[Dataset items]
════
(** The manager that the creation leaves. *)
Definition createdManager : Manager :=
  default (newManager "Blue Marble" "0.82.1") (snd <$> oneTemplateManager).

(** [Number] on a string of decimal digits. *)
Fixpoint digitsValue (acc : Z) (s : string) : option Z :=
  match s with
  | EmptyString => Some acc
  | String c s' =>
      match Ascii.is_nat c with
      | Some d => digitsValue (10 * acc + Z.of_nat d) s'
      | None => None
      end
  end.
Definition demoNumber (s : string) : option Z := digitsValue 0 s.
Definition demoDecode (s : string) : Bitmap := opaquePixel.

(** A persisted document with ten templates, and the registry that
    importing it into a fresh manager fills up. *)
Definition tenTemplatesJSON : TemplatesJSON :=
  {| whoami := "BlueMarble"; scriptVersion := "0.82.1";
     schemaVersion := "1.0.0";
     templates :=
       (λ n, ((JS.toString n +:+ " A")%string,
              {| tj_name := "Template"; tj_coords := None;
                 tj_enabled := Some true; tj_tiles := [] |}))
       <$> seqZ 0 10 |}.

Definition fullManager : Manager :=
  importJSON demoDecode demoNumber tenTemplatesJSON
    (newManager "Blue Marble" "0.82.1").

(** A document of nine templates: the registry it fills has room for
    one more. *)
Definition nineTemplatesJSON : TemplatesJSON :=
  {| whoami := "BlueMarble"; scriptVersion := "0.82.1";
     schemaVersion := "1.0.0";
     templates :=
       (λ n, ((JS.toString n +:+ " A")%string,
              {| tj_name := "Template"; tj_coords := None;
                 tj_enabled := Some true; tj_tiles := [] |}))
       <$> seqZ 0 9 |}.

Definition nineManager : Manager :=
  importJSON demoDecode demoNumber nineTemplatesJSON
    (newManager "Blue Marble" "0.82.1").

(** Four templates, registered from the topmost down: two with a chunk
    on the tile (0, 0), a hidden one with a chunk there, and one whose
    chunk lies on another tile. *)
Definition layeredManager : Manager :=
  importJSON demoDecode demoNumber
    {| whoami := "BlueMarble"; scriptVersion := "0.82.1";
       schemaVersion := "1.0.0";
       templates :=
         [ ("7 A", {| tj_name := "upper"; tj_coords := None;
                      tj_enabled := Some true;
                      tj_tiles := [("0000,0000,000,000", "png")] |});
           ("5 A", {| tj_name := "hidden"; tj_coords := None;
                      tj_enabled := Some false;
                      tj_tiles := [("0000,0000,020,020", "png")] |});
           ("3 A", {| tj_name := "elsewhere"; tj_coords := None;
                      tj_enabled := Some true;
                      tj_tiles := [("0005,0005,000,000", "png")] |});
           ("1 A", {| tj_name := "lower"; tj_coords := None;
                      tj_enabled := Some true;
                      tj_tiles := [("0000,0000,010,010", "png")] |}) ] |}
    (newManager "Blue Marble" "0.82.1").

(** A template as imported (one masked chunk, no index grid yet), and
    the same template after its index grid was rebuilt. *)
Definition importedDot : Template :=
  set_chunked
    (Some [("0000,0000,000,000", renderToBitmap 3 opaquePixel)])
    (newTemplate "Template" 0 "A" None None false true "0 A").

Definition populatedDot : Template :=
  ensureIndexMapForTemplateTile demoPalette
    (newManager "Blue Marble" "0.82.1") importedDot "0000,0000,000,000".

Definition dotIndexTile : IndexTile :=
  {| it_w := 1; it_h := 1; it_data := [1] |}.


(* ===================================================================== *)
(** * Vocabulary of the further properties                                *)
(* ===================================================================== *)

(** ** Palette search by index *)

(** The entry takes part in the scans, with the triple [p]. *)
Definition searchable (c : PaletteEntry) (p : Z * Z * Z) : Prop :=
  String.eqb (pe_name c) "Transparent" = false ∧ pe_rgb c = Some p.

(** The index [i] points at the first entry of least squared distance to
    [(r, g, b)] among the entries that take part in the scan. *)
Definition first_minimum_at (pal : list PaletteEntry) (r g b : Z)
    (i : Z) : Prop :=
  ∃ c p,
    0 ≤ i ∧ pal !! Z.to_nat i = Some c ∧ searchable c p ∧
    ∀ (j : nat) c' p', pal !! j = Some c' → searchable c' p' →
      sqdist r g b p ≤ sqdist r g b p' ∧
      ((j < Z.to_nat i)%nat → sqdist r g b p < sqdist r g b p').

(** A palette with a gap, a repeated colour and no black. *)
Definition gapPalette : list PaletteEntry :=
  [ {| pe_name := "Transparent"; pe_rgb := Some (0, 0, 0) |};
    {| pe_name := "Unlisted"; pe_rgb := None |};
    {| pe_name := "Red"; pe_rgb := Some (255, 0, 0) |};
    {| pe_name := "Crimson"; pe_rgb := Some (255, 0, 0) |};
    {| pe_name := "White"; pe_rgb := Some (255, 255, 255) |} ].

(** ** Pixel classification *)

(** The bytes [(r, g, b)] are the sentinel colour #DEFACE. *)
Definition isSentinel (r g b : Z) : bool :=
  (r =? 222) && (g =? 250) && (b =? 206).

(** The source bytes of the pixel [(x, y)] of a region of width [w]. *)
Definition srcPixel (w : Z) (src : list Z) (x y : Z) : list (option Z) :=
  let p := (y * w + x) * 4 in
  [JS.at_ src p; JS.at_ src (p + 1); JS.at_ src (p + 2);
   JS.at_ src (p + 3)].

(** A 2 x 1 source: an opaque pixel that is out of the palette, and a
    coloured pixel of alpha 0. *)
Definition mixedPair : list Z := [250; 10; 10; 7; 40; 50; 60; 0].

(** ** Registry *)

(** What a completed [createTemplate] leaves: the state [m'] is [m] with
    the template [t] appended, and [entry] is its persisted entry. *)
Definition appendedTemplate (name : string) (m : Manager) (t : Template)
    (m' : Manager) (entry : TemplateJSON) : Prop :=
  templatesArray m' = templatesArray m ++ [t] ∧
  0 ≤ sortID t ∧ (sortID t ∉ sortID <$> templatesArray m) ∧
  (∀ k, 0 ≤ k < sortID t → k ∈ sortID <$> templatesArray m) ∧
  displayName t = name ∧ enabled t = true ∧
  keyOf t = (JS.toString (sortID t) +:+ " " +:+ authorID t)%string ∧
  Obj.get (templatesOf m') (keyOf t) = Some entry ∧
  tj_name entry = name ∧ tj_enabled entry = Some true ∧
  cacheVersion m' = JS.incr (cacheVersion m) ∧
  mergedTileCache m' = ∅ ∧
  gmWrites m' = templatesJSON m' :: gmWrites m.

(** The registry holds no more templates than the constructor allows. *)
Definition withinCapacity (m : Manager) : Prop :=
  maxTemplates m = 10 ∧ Z.of_nat (length (templatesArray m)) ≤ 10.

(** How an entry of a persisted document shows in the template that
    [#parseBlueMarble] builds from it. *)
Definition importedFrom (decodeBase64PNG : string → Bitmap)
    (e : string * TemplateJSON) (t : Template) : Prop :=
  idKey t = e.1 ∧
  enabled t = negb (bool_decide (tj_enabled e.2 = Some false)) ∧
  file t = None ∧ coords t = None ∧
  chunked t
  = Some (foldl (λ acc tile, Obj.set acc tile.1 (decodeBase64PNG tile.2))
            [] (tj_tiles e.2)) ∧
  chunkedOriginal t = None ∧ chunkedAuto t = None ∧
  chunkedOriginalFull t = None ∧ chunkedAutoFull t = None.

(** A persisted document of three templates, the second one hidden. *)
Definition threeTemplatesJSON : TemplatesJSON :=
  {| whoami := "BlueMarble"; scriptVersion := "0.82.1";
     schemaVersion := "1.0.0";
     templates :=
       [ ("0 A", {| tj_name := "first"; tj_coords := None;
                    tj_enabled := Some true; tj_tiles := [] |});
         ("1 A", {| tj_name := "second"; tj_coords := None;
                    tj_enabled := Some false; tj_tiles := [] |});
         ("2 A", {| tj_name := "third"; tj_coords := None;
                    tj_enabled := None; tj_tiles := [] |}) ] |}.

Definition threeManager : Manager :=
  importJSON demoDecode demoNumber threeTemplatesJSON
    (newManager "Blue Marble" "0.82.1").

(** ** Compositor *)

(** The zoom state is what [#updateZoomState] would make it, for the
    zoom [canvasZoom] read from the canvas. *)
Definition zoomSettled (canvasZoom : option Q) (m : Manager) : Prop :=
  match zoomLevel m with
  | Some q => isZoomedOut m = Qle_bool q (zoomOutThreshold m)
  | None => canvasZoom = None
  end.

(** The zoom level that [#updateZoomState] goes by: the one of the
    event, else the stored one, else the one of the canvas. *)
Definition zoomFound (canvasZoom : option Q) (d : ZoomDetail)
    (m : Manager) : option Q :=
  match match d with
        | NoDetail => zoomLevel m
        | DetailZoom z | DetailLevel z | DetailScale z => z
        end with
  | Some q => Some q
  | None => canvasZoom
  end.

(** The sort IDs never decrease along the list. *)
Fixpoint ascendingSortIDs (l : list Template) : Prop :=
  match l with
  | [] => True
  | x :: l' => Forall (λ y, sortID x ≤ sortID y) l' ∧ ascendingSortIDs l'
  end.

(** The draw call shows a chunk of the template on the tile. *)
Definition drawsChunkOf (tileCoords : Z * Z) (m : Manager) (t : Template)
    (call : DrawCall) : Prop :=
  ∃ active tile,
    chunked t = Some active ∧ tile ∈ Obj.keys active ∧
    JS.startsWith tile (tileCoordsText tileCoords) = true ∧
    dc_bitmap call = Obj.get (drawnMap (autoColorLive m) t active) tile.

(** Two templates with one chunk each on the tile (0, 0), registered
    with the higher sort ID first. *)
Definition twoLayerManager : Manager :=
  importJSON demoDecode demoNumber
    {| whoami := "BlueMarble"; scriptVersion := "0.82.1";
       schemaVersion := "1.0.0";
       templates :=
         [ ("7 A", {| tj_name := "upper"; tj_coords := None;
                      tj_enabled := Some true;
                      tj_tiles := [("0000,0000,000,000", "png")] |});
           ("3 A", {| tj_name := "lower"; tj_coords := None;
                      tj_enabled := Some true;
                      tj_tiles := [("0000,0000,010,010", "png")] |}) ] |}
    (newManager "Blue Marble" "0.82.1").

(** The tile (0, 0) composited once in that state. *)
Definition twoLayerDraw : option (Blob * Manager) :=
  drawTemplateOnTile JS.toString demoEnv (TileBlob []) (0, 0)
    twoLayerManager.

(** ** Index grids rebuilt from a chunk *)

(** The entry that the loop of [#ensureIndexMapForTemplateTile] stores
    for the cell [(x, y)], as the loop computes it: from the bytes of
    the chunk's buffer at the position it derives from the cell. *)
Definition sampledIndex (pal : list PaletteEntry) (drawMult : Z)
    (bmp : Bitmap) (x y : Z) : Z :=
  let sx := x * drawMult + drawMult / 2 in
  let sy := y * drawMult + drawMult / 2 in
  let p := (sy * bm_width bmp + sx) * 4 in
  if JS.get0 (bm_data bmp) (p + 3) =? 0 then 0
  else JS.wrap16
         (nearestIdx pal (JS.get0 (bm_data bmp) p)
            (JS.get0 (bm_data bmp) (p + 1))
            (JS.get0 (bm_data bmp) (p + 2))).

(** The entry that the cell [(x, y)] of a rebuilt grid should hold: 0
    where the pixel at the centre of the cell's block of the chunk is
    transparent, else the nearest palette index of its colour (as a
    16-bit entry). *)
Definition centreIndex (pal : list PaletteEntry) (drawMult : Z)
    (bmp : Bitmap) (x y : Z) : Z :=
  match pixelAt bmp (x * drawMult + drawMult / 2)
          (y * drawMult + drawMult / 2) with
  | [r; g; b; a] =>
      if a =? 0 then 0 else JS.wrap16 (nearestPaletteIndex pal r g b)
  | _ => 0
  end.

(** The scale that [#ensureIndexMapForTemplateTile] divides by. *)
Definition effectiveDrawMult (m : Manager) : Z :=
  Z.max 1 (if drawMult m =? 0 then 1 else drawMult m).

(** The grid stored for [key] in the template, if any. *)
Definition indexGrid (t : Template) (key : string) : option IndexTile :=
  colorIndexTiles t ≫= λ o, Obj.get o key.

(** A region of one sentinel pixel, as sliced and as rendered. *)
Definition sentinelDot : list Z := [222; 250; 206; 255].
════
• Exercise description
Which lines of the data contain the string "importJSON"? Copy each one.

• Solution
  importJSON demoDecode demoNumber tenTemplatesJSON
  importJSON demoDecode demoNumber nineTemplatesJSON
  importJSON demoDecode demoNumber
  importJSON demoDecode demoNumber threeTemplatesJSON
  importJSON demoDecode demoNumber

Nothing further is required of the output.